Image Classification Consensus

Thanks for the kind words, and I'm glad the concept of the tool resonates with you! We hate having to "program" in YaML or by clicking through a web interface, so we wanted to make a tool where the scripting was front and centre.

Focusing on the deployment aspects first:

Prodigy will be exactly as easy to deploy this way as a "hello world" Flask app. Prodigy itself just hosts the REST API, including the single-page app. So whatever steps you'd normally do (e.g. add a reverse proxy, add a domain name with https, etc) will be there as well.

The super hacky zero setup alternative is to host from a local machine with the ngrok.com tool: Tip: Making a local Prodigy service externally accessible with ngrok.com

For the database, you can configure Prodigy to store to any SQL database, by providing config either over environment variables or in the prodigy.json file. You can also configure from the recipe instead. We use the Peewee ORM, so again it should be exactly the same sort of process as setting up DB connectivity for a normal app. The default is to just use SQLite...I think actually if you configure the DB to a persistent disk, you could just use that? I think it'll be fine.

You'll need to do the inter-annotator agreement stuff yourself, but otherwise I think everything should be basically built-in. You'll end up with a couple of Python functions for custom recipes just for convenience probably too. The data format is just jsonl. Your use-case is very much the sort of thing we were thinking of, so I don't think you'll have much trouble.

One feature you'll need is being able to identify which annotations were done by which users. This is referred to as "multi-user sessions" in Prodigy.

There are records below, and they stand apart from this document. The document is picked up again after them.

(* ===== verification/Host.v ===== *)
(** * Host: what the main process calls

    The main process (src/public/electron.js) works through services it does
    not implement: the file system ([fs]), the ffmpeg wrapper
    ([fluent-ffmpeg]) and the channel to the renderer ([event.sender]).  This
    file states what the handlers rely on.

    - [FileSystem] is the interface to [fs]: the synchronous calls the
      sources make ([statSync], [readFileSync], [writeFileSync],
      [unlinkSync]) and the observation [existsSync], with the laws the
      handlers' theorems use.  [Disk] is a
      model of it (a finite map from paths to contents, with a set of
      protected paths on which writing and unlinking fail) and discharges
      the laws; the handlers' theorems are proved for every [FileSystem].
    - [FfmpegEvent] are the events a [fluent-ffmpeg] command emits to the
      listeners registered with [.on]: any number of [progress] events, then
      [end] or [error].
    - [Message] is a message sent to the renderer with
      [event.sender.send(channel, data)].
    - [MainState] is what a handler of the main process can change. *)

From Stdlib Require Import QArith ZArith List.
From stdpp Require Import base tactics option list strings gmap sets.
From S2P Require Import Prelude.

(** ** The file system *)

Class FileSystem (F : Type) := {
  existsSync : string -> F -> bool;
  (** [fs.statSync(p).size] *)
  statSync : string -> F -> result JsError N;
  readFileSync : string -> F -> result JsError string;
  writeFileSync : string -> string -> F -> result JsError F;
  unlinkSync : string -> F -> result JsError F;
  (** exactly the files that exist have a size *)
  fs_stat_exists p fs : is_Ok (statSync p fs) <-> existsSync p fs = true;
  (** a file that can be read exists *)
  fs_read_exists p fs data : readFileSync p fs = Ok data -> existsSync p fs = true;
  (** a write is read back, and a written file exists *)
  fs_write_read p data fs fs' :
    writeFileSync p data fs = Ok fs' -> readFileSync p fs' = Ok data;
  (** a write touches no other path *)
  fs_write_other p data fs fs' q :
    writeFileSync p data fs = Ok fs' -> p <> q ->
    readFileSync q fs' = readFileSync q fs /\ existsSync q fs' = existsSync q fs;
  (** an unlinked file is gone *)
  fs_unlink_gone p fs fs' : unlinkSync p fs = Ok fs' -> existsSync p fs' = false;
  (** an unlink touches no other path *)
  fs_unlink_other p fs fs' q :
    unlinkSync p fs = Ok fs' -> p <> q ->
    readFileSync q fs' = readFileSync q fs /\ existsSync q fs' = existsSync q fs;
  (** unlinking a file that does not exist throws *)
  fs_unlink_missing p fs : existsSync p fs = false -> is_Throw (unlinkSync p fs);
}.

(** A written file exists. *)
Lemma fs_write_exists `{FileSystem F} p data (fs fs' : F) :
  writeFileSync p data fs = Ok fs' -> existsSync p fs' = true.
Proof. intros Hw. eapply fs_read_exists, fs_write_read, Hw. Qed.

(** *** A model of the file system *)

Record Disk := mkDisk {
  files : gmap string string;
  protected : gset string;
}.

Definition disk_exists (p : string) (d : Disk) : bool :=
  bool_decide (is_Some (files d !! p)).

Definition disk_stat (p : string) (d : Disk) : result JsError N :=
  match files d !! p with
  | Some data => Ok (N.of_nat (String.length data))
  | None => Throw (SystemError "ENOENT" p)
  end.

Definition disk_read (p : string) (d : Disk) : result JsError string :=
  match files d !! p with
  | Some data => Ok data
  | None => Throw (SystemError "ENOENT" p)
  end.

Definition disk_write (p data : string) (d : Disk) : result JsError Disk :=
  if decide (p ∈ protected d) then Throw (SystemError "EACCES" p)
  else Ok {| files := <[p := data]> (files d); protected := protected d |}.

Definition disk_unlink (p : string) (d : Disk) : result JsError Disk :=
  match files d !! p with
  | None => Throw (SystemError "ENOENT" p)
  | Some _ =>
      if decide (p ∈ protected d) then Throw (SystemError "EPERM" p)
      else Ok {| files := delete p (files d); protected := protected d |}
  end.

#[global, refine] Instance Disk_fs : FileSystem Disk := {|
  existsSync := disk_exists;
  statSync := disk_stat;
  readFileSync := disk_read;
  writeFileSync := disk_write;
  unlinkSync := disk_unlink;
|}.
Proof.
  - intros p d. unfold disk_stat, disk_exists. rewrite bool_decide_eq_true.
    destruct (files d !! p); split; try done; [by eexists|by intros [? ?]..].
  - intros p d data. unfold disk_read, disk_exists.
    destruct (files d !! p) eqn:E; [|done]. intros _. by apply bool_decide_eq_true.
  - intros p data d d'. unfold disk_write, disk_read. case_decide; [done|].
    intros [= <-]; simpl. by rewrite lookup_insert_eq.
  - intros p data d d' q. unfold disk_write, disk_read, disk_exists.
    case_decide; [done|]. intros [= <-] Hne; simpl. by rewrite lookup_insert_ne.
  - intros p d d'. unfold disk_unlink, disk_exists.
    destruct (files d !! p); [|done]. case_decide; [done|]. intros [= <-]; simpl.
    rewrite lookup_delete_eq. apply bool_decide_eq_false. by intros [? ?].
  - intros p d d' q. unfold disk_unlink, disk_read, disk_exists.
    destruct (files d !! p); [|done]. case_decide; [done|]. intros [= <-] Hne; simpl.
    by rewrite lookup_delete_ne.
  - intros p d. unfold disk_exists, disk_unlink. intros Hex.
    destruct (files d !! p) eqn:E; [|by eexists].
    apply bool_decide_eq_false in Hex. destruct Hex. by eexists.
Defined.

(** The empty disk, and a disk with the given files. *)
Definition emptyDisk : Disk := {| files := ∅; protected := ∅ |}.

Definition diskOf (l : list (string * string)) : Disk :=
  {| files := list_to_map l; protected := ∅ |}.

(** ** ffmpeg *)

(** What a command emits.  [percent] is [p.percent], which fluent-ffmpeg
    leaves undefined when it cannot compute it. *)
Inductive FfmpegEvent :=
| FfProgress (percent : option Q)
| FfEnd
| FfError (e : JsError).

(** A command as the builder calls assemble it. *)
Record FfmpegCommand := mkCommand {
  ff_input : option string;
  ff_inputOptions : list string;
  ff_startTime : option Q;
  ff_duration : option Q;
  ff_videoCodec : option string;
  ff_audioCodec : option string;
  ff_outputOptions : list string;
  ff_output : string;
}.

(** ** Messages to the renderer *)

Record Message := mkMessage {
  msg_channel : string;
  msg_data : option Q;
}.

(** ** The main process state a handler touches

    The files, whether the renderer that sent the request is still there,
    what was sent to it, and the lines passed to [console.error] and
    [console.warn]. *)

Record MainState (F : Type) := mkMain {
  fs : F;
  senderAlive : bool;
  sent : list Message;
  console : list string;
}.
Arguments mkMain {F}.
Arguments fs {F}.
Arguments senderAlive {F}.
Arguments sent {F}.
Arguments console {F}.

Definition withFs {F} (f : F) (st : MainState F) : MainState F :=
  {| fs := f; senderAlive := senderAlive st; sent := sent st; console := console st |}.

(** [console.error] / [console.warn] *)
Definition logLine {F} (line : string) (st : MainState F) : MainState F :=
  {| fs := fs st; senderAlive := senderAlive st; sent := sent st;
     console := console st ++ [line] |}.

You can give each annotator a version of the URL differentiated by query parameter. Here's the section in the docs on this:

Multi-user sessions

This update was shipped in preparation of the upcoming Prodigy Scale, a full-featured, standalone application for large-scale multi-user annotation project powered by Prodigy.

As of v1.7.0, Prodigy supports multiple named sessions within the same instance. This makes it easier to implement custom multi-user workflows and controlling the data that's sent out to individual annotators.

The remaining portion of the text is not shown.